Required work – From the records below, please repeat exactly the line that has "Definition root (num", the line that has "(** The commitment", and every line between them, and nothing else.

Saved entries
□ □ □ □ □

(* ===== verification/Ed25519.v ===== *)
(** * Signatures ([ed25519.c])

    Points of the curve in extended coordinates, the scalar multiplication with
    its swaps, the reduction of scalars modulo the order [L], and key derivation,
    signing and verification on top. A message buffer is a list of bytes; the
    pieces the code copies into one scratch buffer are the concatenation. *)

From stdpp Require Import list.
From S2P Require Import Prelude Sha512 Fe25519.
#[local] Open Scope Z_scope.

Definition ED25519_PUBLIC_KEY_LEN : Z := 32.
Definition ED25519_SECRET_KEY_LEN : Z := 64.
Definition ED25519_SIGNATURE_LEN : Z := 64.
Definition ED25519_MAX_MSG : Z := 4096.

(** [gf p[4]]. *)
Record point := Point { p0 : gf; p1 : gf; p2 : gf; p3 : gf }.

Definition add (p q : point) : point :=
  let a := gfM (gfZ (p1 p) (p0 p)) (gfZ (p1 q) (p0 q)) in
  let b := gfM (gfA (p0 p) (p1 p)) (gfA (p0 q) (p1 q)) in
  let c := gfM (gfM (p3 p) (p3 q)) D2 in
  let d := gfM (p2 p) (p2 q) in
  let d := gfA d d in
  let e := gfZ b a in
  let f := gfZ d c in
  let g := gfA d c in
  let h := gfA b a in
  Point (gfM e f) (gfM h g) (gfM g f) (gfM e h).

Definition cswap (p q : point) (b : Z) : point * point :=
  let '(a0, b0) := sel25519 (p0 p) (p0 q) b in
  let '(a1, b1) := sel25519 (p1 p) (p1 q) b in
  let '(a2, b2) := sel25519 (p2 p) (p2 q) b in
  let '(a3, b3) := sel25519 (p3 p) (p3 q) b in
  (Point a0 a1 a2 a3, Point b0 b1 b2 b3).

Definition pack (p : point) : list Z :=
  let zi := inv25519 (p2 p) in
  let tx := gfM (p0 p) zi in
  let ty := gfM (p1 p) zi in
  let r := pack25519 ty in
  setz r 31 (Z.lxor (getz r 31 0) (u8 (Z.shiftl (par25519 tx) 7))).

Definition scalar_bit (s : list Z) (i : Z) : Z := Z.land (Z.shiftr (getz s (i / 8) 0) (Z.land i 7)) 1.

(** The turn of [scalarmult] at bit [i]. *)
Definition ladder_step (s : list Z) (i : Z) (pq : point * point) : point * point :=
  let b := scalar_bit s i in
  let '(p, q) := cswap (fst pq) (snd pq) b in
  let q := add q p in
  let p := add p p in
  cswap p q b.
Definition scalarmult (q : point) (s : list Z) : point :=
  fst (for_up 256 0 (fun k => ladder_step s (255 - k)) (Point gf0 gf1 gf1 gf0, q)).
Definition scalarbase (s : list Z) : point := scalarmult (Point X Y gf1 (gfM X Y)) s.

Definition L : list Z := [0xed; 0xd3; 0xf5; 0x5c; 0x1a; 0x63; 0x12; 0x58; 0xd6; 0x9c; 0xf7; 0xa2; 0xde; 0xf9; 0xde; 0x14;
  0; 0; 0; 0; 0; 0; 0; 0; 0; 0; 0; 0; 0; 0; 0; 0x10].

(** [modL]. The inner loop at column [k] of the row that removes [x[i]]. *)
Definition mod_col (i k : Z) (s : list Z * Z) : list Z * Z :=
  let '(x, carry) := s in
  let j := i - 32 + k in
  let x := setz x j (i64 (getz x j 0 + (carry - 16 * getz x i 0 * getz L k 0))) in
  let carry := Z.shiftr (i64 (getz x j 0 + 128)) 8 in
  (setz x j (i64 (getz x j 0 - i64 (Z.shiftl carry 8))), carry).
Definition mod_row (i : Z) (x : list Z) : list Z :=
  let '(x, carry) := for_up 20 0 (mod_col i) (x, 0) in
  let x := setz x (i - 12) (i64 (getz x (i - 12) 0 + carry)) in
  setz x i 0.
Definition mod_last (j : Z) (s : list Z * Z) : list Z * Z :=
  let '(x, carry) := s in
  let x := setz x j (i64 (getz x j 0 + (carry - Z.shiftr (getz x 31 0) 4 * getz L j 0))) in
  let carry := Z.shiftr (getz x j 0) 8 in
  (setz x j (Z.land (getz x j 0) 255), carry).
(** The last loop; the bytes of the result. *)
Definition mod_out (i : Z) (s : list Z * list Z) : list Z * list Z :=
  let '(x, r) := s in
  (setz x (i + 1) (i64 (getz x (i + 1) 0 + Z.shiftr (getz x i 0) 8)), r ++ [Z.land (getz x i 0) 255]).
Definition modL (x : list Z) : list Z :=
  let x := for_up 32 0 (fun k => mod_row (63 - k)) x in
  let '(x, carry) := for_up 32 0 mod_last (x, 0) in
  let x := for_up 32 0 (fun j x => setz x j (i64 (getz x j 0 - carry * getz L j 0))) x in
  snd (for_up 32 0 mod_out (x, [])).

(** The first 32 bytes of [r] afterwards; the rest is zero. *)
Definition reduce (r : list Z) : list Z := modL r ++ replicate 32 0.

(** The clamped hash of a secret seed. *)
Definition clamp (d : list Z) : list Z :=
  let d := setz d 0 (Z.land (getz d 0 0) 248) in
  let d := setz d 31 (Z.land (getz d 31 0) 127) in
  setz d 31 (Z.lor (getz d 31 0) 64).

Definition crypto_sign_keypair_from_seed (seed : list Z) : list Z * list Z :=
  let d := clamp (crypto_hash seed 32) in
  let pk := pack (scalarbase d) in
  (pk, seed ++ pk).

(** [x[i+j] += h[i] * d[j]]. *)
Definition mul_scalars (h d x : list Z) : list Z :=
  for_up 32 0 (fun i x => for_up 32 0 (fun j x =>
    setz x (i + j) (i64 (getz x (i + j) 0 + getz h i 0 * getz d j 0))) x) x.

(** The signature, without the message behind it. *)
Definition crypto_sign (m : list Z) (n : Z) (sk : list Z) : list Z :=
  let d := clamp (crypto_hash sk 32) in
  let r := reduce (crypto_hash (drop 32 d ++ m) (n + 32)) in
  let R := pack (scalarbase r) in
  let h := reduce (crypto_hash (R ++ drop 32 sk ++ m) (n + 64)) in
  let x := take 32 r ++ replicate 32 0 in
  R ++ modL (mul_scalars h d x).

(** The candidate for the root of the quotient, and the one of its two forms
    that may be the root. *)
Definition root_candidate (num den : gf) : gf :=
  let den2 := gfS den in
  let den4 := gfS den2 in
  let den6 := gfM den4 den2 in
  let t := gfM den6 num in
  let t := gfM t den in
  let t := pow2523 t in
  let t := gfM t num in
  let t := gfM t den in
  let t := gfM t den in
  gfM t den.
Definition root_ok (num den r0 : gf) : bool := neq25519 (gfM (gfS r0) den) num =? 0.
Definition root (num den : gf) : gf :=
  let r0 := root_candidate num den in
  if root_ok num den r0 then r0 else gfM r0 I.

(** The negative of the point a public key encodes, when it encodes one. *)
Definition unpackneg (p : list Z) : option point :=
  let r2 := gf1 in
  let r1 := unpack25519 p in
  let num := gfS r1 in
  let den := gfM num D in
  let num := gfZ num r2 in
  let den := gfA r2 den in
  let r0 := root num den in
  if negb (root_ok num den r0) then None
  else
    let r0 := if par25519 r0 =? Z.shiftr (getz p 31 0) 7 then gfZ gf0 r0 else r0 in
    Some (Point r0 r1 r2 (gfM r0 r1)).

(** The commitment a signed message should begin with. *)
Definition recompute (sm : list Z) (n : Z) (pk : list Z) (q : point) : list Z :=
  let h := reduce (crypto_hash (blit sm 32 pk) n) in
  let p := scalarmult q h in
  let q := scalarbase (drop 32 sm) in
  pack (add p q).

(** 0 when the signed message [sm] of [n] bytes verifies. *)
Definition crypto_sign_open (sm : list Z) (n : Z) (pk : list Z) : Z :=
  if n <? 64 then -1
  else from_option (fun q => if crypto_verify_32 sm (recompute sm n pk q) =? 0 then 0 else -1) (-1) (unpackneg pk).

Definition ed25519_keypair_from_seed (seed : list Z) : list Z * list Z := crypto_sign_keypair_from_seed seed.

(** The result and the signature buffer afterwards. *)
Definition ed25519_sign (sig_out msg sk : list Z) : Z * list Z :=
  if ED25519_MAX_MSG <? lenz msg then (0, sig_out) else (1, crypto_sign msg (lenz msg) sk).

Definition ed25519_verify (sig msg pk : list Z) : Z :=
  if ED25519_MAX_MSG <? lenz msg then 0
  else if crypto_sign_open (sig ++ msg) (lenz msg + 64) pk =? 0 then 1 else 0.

□ □ □ □ □

Solved exercise –
Definition root (num den : gf) : gf :=
  let r0 := root_candidate num den in
  if root_ok num den r0 then r0 else gfM r0 I.

(** The negative of the point a public key encodes, when it encodes one. *)
Definition unpackneg (p : list Z) : option point :=
  let r2 := gf1 in
  let r1 := unpack25519 p in
  let num := gfS r1 in
  let den := gfM num D in
  let num := gfZ num r2 in
  let den := gfA r2 den in
  let r0 := root num den in
  if negb (root_ok num den r0) then None
  else
    let r0 := if par25519 r0 =? Z.shiftr (getz p 31 0) 7 then gfZ gf0 r0 else r0 in
    Some (Point r0 r1 r2 (gfM r0 r1)).

(** The commitment a signed message should begin with. *)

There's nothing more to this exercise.